_Records for the exercise_
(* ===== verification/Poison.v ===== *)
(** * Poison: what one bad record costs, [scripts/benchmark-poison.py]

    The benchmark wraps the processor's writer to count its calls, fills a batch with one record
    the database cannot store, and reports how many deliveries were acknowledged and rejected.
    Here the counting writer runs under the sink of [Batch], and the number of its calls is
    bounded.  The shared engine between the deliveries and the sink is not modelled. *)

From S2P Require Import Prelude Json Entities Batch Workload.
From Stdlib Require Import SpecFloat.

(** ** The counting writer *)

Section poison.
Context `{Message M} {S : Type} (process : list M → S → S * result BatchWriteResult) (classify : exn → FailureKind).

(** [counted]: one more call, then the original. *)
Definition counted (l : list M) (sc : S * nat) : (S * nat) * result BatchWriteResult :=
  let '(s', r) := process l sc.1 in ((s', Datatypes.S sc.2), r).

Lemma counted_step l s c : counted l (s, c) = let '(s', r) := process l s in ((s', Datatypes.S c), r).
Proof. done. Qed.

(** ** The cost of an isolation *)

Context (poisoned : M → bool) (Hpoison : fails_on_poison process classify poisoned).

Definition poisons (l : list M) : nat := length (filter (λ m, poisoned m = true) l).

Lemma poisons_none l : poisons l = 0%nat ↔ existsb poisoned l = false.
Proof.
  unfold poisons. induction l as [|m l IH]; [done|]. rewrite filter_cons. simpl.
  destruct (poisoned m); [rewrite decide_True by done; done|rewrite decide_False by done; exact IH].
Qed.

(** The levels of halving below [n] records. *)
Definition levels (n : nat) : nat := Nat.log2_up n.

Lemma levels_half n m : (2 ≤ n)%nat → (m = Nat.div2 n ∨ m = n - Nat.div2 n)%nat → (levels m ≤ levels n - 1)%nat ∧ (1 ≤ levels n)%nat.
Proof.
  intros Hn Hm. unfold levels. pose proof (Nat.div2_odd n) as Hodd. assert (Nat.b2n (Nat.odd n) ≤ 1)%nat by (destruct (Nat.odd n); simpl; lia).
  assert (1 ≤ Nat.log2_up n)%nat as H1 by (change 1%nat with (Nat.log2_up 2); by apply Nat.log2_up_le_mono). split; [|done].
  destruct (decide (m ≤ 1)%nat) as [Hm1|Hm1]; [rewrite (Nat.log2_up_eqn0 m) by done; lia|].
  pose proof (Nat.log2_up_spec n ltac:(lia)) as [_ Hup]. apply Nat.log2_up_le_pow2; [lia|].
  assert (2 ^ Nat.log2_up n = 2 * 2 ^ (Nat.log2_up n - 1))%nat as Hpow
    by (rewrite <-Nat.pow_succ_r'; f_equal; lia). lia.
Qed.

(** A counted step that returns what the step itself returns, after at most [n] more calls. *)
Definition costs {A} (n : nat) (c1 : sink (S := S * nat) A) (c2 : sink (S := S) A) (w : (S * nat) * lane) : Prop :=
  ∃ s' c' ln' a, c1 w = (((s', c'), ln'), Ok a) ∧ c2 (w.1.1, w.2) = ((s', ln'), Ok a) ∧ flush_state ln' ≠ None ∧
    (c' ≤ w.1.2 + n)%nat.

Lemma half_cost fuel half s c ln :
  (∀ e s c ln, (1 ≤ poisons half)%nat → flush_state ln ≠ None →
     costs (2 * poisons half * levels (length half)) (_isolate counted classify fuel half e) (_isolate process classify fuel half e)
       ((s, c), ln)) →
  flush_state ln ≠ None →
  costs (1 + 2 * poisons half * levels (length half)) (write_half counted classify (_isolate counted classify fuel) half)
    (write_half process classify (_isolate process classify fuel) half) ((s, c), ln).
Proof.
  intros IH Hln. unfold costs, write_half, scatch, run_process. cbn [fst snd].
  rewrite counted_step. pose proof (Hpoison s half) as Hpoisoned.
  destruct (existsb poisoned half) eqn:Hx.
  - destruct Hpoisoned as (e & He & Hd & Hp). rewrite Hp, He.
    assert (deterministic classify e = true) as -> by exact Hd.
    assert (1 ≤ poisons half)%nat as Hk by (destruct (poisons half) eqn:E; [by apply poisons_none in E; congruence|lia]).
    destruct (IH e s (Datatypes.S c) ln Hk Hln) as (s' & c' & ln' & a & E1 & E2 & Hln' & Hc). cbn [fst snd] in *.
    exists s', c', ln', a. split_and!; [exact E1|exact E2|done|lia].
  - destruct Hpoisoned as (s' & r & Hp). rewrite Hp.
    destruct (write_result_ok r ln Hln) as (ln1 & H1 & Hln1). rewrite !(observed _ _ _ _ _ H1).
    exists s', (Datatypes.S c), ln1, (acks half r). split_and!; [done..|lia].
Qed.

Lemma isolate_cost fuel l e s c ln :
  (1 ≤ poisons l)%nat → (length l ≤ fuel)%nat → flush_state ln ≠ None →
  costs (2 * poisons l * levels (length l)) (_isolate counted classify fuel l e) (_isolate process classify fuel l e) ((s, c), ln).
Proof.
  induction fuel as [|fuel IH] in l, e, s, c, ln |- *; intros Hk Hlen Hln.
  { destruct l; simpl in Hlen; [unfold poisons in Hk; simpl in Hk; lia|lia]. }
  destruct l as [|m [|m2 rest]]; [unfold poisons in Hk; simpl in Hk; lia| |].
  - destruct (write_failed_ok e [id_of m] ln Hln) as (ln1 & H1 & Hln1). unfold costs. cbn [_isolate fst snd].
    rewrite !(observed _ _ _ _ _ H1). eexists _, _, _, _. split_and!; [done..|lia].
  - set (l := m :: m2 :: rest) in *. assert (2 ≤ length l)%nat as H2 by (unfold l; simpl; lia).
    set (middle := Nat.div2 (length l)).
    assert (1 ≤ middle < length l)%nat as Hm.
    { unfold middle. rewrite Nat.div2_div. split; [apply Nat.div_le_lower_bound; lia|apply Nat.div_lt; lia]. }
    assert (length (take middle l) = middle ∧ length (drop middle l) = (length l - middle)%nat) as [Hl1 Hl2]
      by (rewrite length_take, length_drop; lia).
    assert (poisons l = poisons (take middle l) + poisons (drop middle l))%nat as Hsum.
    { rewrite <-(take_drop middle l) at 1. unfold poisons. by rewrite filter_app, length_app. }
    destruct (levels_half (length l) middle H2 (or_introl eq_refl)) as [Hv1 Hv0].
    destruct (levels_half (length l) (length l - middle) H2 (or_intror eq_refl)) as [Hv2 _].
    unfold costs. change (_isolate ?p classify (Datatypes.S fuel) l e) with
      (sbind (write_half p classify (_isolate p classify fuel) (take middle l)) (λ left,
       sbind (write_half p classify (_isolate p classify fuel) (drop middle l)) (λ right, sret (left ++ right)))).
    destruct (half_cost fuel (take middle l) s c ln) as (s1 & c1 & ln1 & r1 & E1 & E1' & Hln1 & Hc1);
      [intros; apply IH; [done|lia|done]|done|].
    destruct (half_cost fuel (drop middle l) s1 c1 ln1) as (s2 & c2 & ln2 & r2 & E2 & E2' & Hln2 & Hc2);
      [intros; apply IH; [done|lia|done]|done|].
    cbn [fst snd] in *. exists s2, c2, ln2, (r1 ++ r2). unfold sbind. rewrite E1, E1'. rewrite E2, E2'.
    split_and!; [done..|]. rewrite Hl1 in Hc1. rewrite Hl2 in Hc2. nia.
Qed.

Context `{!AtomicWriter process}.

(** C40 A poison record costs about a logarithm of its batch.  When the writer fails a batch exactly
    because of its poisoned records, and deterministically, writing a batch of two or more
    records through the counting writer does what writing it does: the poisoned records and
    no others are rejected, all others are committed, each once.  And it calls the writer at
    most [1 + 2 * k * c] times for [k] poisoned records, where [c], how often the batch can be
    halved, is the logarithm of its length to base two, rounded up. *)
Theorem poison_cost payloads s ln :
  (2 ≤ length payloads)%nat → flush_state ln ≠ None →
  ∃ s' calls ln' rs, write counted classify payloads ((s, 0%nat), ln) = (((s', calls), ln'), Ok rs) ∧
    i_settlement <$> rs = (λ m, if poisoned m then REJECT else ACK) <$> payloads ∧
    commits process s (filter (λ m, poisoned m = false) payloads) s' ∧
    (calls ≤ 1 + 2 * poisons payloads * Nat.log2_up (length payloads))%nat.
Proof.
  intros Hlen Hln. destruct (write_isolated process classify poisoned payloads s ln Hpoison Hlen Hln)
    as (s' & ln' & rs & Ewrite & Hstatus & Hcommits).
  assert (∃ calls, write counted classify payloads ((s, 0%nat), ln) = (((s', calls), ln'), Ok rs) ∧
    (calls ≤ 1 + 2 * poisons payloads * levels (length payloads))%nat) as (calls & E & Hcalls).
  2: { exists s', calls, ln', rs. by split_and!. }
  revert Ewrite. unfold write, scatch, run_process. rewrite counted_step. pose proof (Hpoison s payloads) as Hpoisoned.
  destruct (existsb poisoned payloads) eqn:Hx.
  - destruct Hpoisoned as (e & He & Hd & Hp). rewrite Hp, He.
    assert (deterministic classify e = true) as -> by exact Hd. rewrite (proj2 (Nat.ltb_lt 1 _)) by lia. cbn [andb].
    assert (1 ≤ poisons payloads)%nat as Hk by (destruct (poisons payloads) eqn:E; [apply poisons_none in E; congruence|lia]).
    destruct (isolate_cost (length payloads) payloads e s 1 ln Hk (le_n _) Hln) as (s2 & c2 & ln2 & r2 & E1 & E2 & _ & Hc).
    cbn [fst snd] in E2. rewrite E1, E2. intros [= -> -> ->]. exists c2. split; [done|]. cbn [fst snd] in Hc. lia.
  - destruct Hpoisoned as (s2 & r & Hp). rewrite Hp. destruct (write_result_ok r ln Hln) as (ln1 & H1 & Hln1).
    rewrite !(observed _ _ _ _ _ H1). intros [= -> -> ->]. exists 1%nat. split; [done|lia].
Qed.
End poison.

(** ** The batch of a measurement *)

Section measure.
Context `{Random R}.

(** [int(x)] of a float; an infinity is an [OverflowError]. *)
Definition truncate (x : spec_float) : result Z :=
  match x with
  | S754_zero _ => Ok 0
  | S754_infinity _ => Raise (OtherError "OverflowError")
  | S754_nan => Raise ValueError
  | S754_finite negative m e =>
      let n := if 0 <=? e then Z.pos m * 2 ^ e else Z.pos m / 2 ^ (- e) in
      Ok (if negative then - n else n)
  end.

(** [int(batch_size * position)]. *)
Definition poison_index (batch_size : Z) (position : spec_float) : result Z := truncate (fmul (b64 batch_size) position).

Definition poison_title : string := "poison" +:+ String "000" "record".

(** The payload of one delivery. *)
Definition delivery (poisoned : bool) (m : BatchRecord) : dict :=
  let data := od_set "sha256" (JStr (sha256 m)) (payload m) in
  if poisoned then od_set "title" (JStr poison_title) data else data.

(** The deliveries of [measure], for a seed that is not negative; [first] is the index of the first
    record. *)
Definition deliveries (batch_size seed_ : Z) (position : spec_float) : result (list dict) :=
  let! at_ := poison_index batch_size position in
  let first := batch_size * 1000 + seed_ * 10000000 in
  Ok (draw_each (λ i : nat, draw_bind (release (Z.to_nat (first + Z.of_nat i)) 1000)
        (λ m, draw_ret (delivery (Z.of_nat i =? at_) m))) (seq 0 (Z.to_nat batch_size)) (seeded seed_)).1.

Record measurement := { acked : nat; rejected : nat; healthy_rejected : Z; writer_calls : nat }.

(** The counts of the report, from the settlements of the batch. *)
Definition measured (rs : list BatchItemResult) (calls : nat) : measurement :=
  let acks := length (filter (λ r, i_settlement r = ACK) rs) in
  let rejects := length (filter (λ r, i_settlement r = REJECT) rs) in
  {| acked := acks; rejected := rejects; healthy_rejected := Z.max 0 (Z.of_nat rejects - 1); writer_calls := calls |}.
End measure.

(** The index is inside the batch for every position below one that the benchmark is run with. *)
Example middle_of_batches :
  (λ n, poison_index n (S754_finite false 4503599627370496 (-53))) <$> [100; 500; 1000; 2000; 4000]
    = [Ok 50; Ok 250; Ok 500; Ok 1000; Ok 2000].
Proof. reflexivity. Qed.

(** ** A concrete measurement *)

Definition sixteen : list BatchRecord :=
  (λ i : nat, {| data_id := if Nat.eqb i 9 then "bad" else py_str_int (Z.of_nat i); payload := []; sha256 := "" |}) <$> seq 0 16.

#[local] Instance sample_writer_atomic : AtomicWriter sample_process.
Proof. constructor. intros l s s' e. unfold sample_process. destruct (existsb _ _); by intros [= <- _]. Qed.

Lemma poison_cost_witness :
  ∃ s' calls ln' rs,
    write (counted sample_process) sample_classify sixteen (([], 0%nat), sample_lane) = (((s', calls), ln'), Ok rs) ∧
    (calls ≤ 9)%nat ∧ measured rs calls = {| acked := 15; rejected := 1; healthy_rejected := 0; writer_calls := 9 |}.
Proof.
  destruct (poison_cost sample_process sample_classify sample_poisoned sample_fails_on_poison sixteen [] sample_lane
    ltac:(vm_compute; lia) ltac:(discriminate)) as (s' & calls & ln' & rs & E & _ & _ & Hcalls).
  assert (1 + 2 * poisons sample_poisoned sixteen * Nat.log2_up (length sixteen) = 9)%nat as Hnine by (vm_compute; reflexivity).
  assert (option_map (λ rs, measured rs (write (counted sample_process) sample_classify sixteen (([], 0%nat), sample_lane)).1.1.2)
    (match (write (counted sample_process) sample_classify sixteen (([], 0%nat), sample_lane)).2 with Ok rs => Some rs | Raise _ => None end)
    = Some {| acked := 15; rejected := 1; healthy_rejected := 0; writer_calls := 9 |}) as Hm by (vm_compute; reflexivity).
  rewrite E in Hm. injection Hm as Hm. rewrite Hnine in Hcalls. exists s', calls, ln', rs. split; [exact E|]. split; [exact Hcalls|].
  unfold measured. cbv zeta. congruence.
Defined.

_Work instructions_
Please output only the lines from the first line of the entries through the line with "(** ** The cost of an isolation *)", both included, exactly as written.

_Result_
(* ===== verification/Poison.v ===== *)
(** * Poison: what one bad record costs, [scripts/benchmark-poison.py]

    The benchmark wraps the processor's writer to count its calls, fills a batch with one record
    the database cannot store, and reports how many deliveries were acknowledged and rejected.
    Here the counting writer runs under the sink of [Batch], and the number of its calls is
    bounded.  The shared engine between the deliveries and the sink is not modelled. *)

From S2P Require Import Prelude Json Entities Batch Workload.
From Stdlib Require Import SpecFloat.

(** ** The counting writer *)

Section poison.
Context `{Message M} {S : Type} (process : list M → S → S * result BatchWriteResult) (classify : exn → FailureKind).

(** [counted]: one more call, then the original. *)
Definition counted (l : list M) (sc : S * nat) : (S * nat) * result BatchWriteResult :=
  let '(s', r) := process l sc.1 in ((s', Datatypes.S sc.2), r).

Lemma counted_step l s c : counted l (s, c) = let '(s', r) := process l s in ((s', Datatypes.S c), r).
Proof. done. Qed.

(** ** The cost of an isolation *)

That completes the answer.